■ Entries supplied ■
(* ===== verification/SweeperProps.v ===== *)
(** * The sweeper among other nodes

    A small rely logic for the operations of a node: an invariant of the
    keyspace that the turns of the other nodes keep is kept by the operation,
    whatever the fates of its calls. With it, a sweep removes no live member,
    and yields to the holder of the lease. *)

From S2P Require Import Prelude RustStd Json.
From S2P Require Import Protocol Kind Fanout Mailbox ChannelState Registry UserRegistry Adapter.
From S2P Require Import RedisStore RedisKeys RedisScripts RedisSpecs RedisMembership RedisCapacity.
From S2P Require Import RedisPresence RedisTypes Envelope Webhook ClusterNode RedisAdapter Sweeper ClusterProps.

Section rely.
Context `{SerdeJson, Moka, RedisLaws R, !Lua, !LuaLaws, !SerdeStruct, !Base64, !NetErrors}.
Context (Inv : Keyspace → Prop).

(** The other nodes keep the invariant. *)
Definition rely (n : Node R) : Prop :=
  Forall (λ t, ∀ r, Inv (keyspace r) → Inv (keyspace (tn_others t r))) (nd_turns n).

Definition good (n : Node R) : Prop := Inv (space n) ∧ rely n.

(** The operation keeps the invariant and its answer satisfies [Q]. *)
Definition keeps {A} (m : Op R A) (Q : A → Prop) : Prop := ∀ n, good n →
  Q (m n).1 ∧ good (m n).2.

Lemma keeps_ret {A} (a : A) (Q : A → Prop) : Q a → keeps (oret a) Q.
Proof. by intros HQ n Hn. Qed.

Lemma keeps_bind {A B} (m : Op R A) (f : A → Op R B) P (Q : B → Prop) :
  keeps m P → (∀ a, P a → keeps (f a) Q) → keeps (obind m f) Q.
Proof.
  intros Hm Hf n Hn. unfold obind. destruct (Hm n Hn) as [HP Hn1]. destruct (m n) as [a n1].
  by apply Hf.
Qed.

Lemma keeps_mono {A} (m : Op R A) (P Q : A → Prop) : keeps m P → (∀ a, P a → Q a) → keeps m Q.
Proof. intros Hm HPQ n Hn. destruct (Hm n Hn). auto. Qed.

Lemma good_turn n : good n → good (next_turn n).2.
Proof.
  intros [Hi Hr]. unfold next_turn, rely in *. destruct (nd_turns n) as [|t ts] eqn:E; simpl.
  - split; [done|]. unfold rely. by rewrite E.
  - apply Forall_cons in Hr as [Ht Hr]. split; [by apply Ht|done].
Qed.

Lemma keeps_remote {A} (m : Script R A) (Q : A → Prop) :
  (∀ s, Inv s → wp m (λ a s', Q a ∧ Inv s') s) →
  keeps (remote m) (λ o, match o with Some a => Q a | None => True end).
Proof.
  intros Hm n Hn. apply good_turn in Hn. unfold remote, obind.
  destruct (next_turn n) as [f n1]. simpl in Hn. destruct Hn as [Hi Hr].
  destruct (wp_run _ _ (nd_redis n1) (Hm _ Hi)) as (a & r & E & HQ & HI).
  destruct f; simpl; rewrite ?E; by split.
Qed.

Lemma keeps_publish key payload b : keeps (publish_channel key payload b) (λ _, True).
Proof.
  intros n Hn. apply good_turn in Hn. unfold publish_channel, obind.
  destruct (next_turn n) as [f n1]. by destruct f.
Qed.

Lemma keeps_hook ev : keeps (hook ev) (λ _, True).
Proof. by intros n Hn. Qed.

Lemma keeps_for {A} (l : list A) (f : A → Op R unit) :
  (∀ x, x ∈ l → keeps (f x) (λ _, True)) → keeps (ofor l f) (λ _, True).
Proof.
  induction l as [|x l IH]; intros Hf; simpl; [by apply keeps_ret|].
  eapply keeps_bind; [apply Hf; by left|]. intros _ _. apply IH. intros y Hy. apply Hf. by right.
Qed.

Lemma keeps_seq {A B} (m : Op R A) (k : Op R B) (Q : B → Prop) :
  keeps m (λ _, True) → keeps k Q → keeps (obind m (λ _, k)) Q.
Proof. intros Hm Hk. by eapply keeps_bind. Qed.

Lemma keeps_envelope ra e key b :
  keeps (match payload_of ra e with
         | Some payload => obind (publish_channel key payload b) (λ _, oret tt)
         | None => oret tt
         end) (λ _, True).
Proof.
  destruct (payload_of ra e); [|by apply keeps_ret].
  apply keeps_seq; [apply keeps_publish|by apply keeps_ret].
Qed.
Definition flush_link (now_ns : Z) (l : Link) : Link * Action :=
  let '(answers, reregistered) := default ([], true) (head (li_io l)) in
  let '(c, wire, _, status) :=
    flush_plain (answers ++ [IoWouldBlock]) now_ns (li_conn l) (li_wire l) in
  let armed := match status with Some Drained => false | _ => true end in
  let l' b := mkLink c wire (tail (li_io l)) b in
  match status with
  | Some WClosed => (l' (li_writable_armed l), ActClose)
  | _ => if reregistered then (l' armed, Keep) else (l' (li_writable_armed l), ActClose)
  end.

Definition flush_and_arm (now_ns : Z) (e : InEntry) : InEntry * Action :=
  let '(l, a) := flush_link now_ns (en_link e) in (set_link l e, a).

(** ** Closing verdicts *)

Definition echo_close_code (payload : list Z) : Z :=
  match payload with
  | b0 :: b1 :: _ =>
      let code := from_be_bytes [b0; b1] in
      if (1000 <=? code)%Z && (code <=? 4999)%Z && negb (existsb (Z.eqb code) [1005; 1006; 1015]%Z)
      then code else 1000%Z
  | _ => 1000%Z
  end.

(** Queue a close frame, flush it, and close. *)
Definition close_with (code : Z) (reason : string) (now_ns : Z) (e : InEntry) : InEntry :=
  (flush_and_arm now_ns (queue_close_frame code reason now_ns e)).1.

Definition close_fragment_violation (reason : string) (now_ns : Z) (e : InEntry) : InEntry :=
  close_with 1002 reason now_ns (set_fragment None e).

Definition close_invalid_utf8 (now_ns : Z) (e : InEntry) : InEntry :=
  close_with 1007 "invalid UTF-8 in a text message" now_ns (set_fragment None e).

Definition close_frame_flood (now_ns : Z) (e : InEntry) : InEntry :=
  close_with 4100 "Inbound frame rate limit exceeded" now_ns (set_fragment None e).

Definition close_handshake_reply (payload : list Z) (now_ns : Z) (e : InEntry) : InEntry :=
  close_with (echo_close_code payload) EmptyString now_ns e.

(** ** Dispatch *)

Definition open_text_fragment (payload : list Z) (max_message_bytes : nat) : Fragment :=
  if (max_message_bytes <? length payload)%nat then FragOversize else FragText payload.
--
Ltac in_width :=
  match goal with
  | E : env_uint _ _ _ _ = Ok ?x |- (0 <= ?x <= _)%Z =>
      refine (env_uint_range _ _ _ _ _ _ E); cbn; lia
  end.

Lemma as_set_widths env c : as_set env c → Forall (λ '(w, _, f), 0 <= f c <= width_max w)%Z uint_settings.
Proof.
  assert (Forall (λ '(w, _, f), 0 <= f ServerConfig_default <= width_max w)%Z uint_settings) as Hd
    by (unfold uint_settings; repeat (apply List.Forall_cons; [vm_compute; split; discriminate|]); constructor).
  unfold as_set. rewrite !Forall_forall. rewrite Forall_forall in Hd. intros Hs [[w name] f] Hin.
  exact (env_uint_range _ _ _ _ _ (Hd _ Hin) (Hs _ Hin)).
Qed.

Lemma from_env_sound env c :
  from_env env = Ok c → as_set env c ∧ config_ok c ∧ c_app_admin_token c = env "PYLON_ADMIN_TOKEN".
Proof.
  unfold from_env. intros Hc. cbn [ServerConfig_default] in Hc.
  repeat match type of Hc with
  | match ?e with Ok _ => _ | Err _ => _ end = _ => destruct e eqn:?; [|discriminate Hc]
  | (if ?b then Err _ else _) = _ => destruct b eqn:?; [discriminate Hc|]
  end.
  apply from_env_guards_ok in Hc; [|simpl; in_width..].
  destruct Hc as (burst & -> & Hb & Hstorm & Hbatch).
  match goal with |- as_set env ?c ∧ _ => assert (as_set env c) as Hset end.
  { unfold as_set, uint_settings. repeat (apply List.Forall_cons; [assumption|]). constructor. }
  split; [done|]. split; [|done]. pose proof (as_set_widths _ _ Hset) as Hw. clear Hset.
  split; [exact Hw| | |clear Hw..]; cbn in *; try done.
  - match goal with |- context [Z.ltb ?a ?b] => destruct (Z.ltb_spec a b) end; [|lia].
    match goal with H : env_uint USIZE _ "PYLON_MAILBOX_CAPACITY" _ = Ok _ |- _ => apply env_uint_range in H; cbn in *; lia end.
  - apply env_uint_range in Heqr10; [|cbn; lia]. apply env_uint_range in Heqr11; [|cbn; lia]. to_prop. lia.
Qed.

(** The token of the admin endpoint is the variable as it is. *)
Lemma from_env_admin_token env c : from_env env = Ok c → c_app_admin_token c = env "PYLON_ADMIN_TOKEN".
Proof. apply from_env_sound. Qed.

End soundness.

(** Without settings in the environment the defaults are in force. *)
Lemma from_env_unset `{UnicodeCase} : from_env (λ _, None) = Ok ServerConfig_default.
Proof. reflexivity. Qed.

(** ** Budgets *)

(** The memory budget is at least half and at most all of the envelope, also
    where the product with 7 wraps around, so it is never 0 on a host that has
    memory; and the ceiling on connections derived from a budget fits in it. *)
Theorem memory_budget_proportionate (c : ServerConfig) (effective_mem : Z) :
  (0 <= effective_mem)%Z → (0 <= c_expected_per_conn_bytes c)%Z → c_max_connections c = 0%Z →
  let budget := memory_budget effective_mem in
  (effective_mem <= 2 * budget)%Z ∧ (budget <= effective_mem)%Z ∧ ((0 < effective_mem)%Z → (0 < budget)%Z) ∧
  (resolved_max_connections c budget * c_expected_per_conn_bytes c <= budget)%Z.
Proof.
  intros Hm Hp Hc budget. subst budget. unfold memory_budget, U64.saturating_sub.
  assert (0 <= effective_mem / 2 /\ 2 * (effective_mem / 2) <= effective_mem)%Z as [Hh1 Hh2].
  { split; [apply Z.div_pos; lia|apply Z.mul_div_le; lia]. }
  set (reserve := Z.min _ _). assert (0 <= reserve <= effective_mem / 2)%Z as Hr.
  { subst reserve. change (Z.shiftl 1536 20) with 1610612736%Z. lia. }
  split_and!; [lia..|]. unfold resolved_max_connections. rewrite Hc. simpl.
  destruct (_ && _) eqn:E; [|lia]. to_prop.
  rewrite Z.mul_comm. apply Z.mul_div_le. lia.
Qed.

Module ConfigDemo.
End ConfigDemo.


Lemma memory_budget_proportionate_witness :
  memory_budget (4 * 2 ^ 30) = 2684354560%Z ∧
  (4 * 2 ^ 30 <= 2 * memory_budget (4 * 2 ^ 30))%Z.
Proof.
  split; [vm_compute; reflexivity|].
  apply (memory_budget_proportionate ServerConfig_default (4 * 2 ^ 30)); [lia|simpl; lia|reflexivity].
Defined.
---
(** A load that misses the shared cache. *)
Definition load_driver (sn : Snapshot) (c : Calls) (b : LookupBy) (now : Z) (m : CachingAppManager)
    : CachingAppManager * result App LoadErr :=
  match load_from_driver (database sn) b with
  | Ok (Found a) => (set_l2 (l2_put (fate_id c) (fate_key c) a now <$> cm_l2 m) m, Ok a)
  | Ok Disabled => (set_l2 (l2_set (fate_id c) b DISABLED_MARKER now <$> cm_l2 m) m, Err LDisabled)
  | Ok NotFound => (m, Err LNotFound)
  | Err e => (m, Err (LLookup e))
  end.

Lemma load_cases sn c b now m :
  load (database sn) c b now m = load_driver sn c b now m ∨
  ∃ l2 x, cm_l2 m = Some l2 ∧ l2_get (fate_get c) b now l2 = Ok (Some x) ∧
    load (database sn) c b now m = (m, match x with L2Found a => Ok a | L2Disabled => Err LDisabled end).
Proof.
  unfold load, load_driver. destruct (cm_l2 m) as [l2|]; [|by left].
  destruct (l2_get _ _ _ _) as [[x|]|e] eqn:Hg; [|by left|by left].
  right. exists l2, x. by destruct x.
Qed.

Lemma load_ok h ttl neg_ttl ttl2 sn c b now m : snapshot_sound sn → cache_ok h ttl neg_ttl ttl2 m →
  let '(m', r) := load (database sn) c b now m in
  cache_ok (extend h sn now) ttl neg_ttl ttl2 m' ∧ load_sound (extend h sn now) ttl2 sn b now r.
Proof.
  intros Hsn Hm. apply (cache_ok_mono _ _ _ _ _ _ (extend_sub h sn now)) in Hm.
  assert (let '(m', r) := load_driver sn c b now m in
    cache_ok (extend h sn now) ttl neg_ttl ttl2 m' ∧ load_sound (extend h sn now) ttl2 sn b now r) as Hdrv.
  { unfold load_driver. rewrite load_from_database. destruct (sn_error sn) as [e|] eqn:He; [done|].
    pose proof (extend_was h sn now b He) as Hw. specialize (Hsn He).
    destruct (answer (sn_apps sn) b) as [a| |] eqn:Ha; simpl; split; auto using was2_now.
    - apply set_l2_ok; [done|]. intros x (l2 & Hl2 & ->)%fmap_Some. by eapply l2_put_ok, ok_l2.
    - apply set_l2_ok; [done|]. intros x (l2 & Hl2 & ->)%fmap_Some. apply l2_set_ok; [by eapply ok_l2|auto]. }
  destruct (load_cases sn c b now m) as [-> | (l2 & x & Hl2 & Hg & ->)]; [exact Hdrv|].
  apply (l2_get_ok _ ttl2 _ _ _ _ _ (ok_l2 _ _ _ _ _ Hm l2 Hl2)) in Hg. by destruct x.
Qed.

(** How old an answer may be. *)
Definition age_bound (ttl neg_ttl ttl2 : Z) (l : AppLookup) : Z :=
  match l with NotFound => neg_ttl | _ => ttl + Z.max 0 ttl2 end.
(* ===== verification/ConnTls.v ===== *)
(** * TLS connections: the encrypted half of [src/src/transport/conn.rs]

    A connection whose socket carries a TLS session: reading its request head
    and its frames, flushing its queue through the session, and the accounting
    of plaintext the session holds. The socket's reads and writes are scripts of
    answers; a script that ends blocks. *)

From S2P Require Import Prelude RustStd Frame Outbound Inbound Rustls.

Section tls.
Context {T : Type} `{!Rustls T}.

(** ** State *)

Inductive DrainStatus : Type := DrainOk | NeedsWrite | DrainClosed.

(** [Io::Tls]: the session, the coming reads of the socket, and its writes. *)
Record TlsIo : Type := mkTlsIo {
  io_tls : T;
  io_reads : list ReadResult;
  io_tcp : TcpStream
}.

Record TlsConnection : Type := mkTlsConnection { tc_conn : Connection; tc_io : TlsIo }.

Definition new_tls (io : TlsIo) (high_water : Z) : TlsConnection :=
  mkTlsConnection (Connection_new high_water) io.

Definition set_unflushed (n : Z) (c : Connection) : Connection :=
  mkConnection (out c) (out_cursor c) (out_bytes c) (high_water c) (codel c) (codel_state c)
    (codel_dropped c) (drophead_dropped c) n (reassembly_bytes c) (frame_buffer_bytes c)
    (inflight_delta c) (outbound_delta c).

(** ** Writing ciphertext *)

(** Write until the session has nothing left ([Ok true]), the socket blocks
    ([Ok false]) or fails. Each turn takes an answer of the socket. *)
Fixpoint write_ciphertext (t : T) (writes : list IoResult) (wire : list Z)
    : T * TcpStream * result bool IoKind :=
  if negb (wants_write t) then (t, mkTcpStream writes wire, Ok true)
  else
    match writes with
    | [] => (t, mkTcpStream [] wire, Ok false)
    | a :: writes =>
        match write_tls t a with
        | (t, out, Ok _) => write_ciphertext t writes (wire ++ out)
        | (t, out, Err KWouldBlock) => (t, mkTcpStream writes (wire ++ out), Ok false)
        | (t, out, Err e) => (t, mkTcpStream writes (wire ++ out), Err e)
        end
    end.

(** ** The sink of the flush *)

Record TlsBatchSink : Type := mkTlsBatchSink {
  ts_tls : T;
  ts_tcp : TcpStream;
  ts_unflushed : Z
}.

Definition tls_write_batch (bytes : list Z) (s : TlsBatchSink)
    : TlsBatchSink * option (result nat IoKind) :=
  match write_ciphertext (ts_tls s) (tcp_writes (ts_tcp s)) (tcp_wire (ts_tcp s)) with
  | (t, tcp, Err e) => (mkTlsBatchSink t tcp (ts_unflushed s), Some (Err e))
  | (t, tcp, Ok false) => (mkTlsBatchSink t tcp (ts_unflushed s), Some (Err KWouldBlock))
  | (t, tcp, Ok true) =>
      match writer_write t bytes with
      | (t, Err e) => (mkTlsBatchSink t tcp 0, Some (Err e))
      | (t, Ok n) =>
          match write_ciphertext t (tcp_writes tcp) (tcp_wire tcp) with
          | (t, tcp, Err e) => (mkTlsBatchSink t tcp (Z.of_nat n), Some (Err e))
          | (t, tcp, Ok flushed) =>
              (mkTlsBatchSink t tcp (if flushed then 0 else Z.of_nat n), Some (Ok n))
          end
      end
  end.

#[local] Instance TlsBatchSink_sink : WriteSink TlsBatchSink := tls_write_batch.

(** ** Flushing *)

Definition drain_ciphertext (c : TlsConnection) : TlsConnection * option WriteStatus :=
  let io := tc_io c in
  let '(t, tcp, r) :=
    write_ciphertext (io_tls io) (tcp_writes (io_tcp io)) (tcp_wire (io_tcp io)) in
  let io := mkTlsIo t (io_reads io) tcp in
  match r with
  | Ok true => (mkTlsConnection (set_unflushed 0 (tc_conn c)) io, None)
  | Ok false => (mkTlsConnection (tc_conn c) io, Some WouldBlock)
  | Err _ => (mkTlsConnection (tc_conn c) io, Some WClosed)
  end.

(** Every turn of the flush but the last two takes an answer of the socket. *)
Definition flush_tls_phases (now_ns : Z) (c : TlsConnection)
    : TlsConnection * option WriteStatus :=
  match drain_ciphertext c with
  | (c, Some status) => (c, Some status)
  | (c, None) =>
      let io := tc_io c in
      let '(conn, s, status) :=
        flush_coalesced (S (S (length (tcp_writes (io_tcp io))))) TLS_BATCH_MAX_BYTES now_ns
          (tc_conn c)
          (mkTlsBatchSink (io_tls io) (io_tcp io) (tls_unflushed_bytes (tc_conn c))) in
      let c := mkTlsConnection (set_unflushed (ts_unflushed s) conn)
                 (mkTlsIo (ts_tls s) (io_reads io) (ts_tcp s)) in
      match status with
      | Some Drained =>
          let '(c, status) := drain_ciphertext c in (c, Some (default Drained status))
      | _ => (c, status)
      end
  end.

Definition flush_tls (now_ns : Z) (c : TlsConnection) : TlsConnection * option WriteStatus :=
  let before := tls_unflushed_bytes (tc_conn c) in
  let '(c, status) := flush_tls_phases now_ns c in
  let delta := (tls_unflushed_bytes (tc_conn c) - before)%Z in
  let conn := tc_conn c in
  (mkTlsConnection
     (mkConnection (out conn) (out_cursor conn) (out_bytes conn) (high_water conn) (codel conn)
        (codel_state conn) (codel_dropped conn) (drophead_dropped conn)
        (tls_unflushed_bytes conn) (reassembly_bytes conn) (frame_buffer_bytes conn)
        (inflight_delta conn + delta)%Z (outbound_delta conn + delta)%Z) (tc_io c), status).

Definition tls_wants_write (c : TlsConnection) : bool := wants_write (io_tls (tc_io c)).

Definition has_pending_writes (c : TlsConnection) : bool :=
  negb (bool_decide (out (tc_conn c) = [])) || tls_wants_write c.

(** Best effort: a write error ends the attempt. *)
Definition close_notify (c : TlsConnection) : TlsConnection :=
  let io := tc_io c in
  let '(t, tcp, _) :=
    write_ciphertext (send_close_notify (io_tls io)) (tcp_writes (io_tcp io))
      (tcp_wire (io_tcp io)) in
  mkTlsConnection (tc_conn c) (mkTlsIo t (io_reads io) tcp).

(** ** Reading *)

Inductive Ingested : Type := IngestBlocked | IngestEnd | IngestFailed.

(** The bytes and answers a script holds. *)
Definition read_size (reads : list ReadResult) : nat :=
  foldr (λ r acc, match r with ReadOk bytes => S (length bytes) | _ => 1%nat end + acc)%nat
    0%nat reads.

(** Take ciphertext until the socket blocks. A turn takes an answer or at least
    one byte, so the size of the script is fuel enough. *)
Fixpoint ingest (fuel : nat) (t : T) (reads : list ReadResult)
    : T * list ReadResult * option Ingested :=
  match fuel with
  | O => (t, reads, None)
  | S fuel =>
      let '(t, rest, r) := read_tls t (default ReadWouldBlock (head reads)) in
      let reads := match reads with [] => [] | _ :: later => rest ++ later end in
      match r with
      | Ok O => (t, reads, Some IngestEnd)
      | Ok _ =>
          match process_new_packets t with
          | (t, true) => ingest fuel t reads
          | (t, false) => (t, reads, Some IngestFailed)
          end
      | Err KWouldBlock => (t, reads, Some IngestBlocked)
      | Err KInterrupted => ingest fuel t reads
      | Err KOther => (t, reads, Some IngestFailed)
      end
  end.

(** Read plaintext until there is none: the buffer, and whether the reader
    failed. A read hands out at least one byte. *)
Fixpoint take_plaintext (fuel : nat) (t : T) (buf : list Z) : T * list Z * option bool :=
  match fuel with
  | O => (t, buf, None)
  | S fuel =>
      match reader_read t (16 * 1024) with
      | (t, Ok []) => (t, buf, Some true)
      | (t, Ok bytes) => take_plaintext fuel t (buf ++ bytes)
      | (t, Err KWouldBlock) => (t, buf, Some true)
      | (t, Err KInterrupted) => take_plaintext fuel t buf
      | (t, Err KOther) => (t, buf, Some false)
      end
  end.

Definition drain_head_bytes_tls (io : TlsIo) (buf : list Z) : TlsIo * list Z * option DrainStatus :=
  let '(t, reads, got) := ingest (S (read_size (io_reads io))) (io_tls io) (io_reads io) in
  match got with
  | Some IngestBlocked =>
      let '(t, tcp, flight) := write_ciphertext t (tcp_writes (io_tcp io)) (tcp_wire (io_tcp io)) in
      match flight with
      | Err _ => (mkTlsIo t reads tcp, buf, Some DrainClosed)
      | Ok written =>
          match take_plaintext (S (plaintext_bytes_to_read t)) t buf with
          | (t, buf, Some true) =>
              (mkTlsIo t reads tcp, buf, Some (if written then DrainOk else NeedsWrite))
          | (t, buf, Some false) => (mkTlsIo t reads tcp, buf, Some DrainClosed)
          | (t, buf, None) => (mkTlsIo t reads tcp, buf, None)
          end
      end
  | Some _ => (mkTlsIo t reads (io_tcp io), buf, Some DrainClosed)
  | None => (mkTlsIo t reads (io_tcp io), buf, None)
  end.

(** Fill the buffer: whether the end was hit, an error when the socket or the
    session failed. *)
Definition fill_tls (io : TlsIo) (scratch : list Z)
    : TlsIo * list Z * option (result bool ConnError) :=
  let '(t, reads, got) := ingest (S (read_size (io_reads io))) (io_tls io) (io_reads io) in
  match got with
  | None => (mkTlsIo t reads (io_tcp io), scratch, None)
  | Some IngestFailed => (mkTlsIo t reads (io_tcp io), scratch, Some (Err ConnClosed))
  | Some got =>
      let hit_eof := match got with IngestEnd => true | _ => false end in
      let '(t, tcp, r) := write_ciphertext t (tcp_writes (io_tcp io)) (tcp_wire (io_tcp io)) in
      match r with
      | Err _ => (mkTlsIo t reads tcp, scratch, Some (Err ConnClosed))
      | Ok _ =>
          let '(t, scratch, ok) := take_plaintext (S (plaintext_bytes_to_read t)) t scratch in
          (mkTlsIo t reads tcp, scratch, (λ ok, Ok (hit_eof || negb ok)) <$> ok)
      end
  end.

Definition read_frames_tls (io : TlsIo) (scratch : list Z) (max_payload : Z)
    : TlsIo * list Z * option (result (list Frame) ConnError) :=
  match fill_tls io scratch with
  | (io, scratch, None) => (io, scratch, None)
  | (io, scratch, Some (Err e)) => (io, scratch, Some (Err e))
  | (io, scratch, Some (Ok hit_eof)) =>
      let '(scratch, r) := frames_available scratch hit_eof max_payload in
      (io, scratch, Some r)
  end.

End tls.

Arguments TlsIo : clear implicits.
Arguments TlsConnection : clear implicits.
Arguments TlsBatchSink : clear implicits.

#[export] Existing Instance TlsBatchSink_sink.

■ What is required ■
Using the records above, report the number of lines that include the string "CachingAppManager", with nothing added.

■ Reply ■
2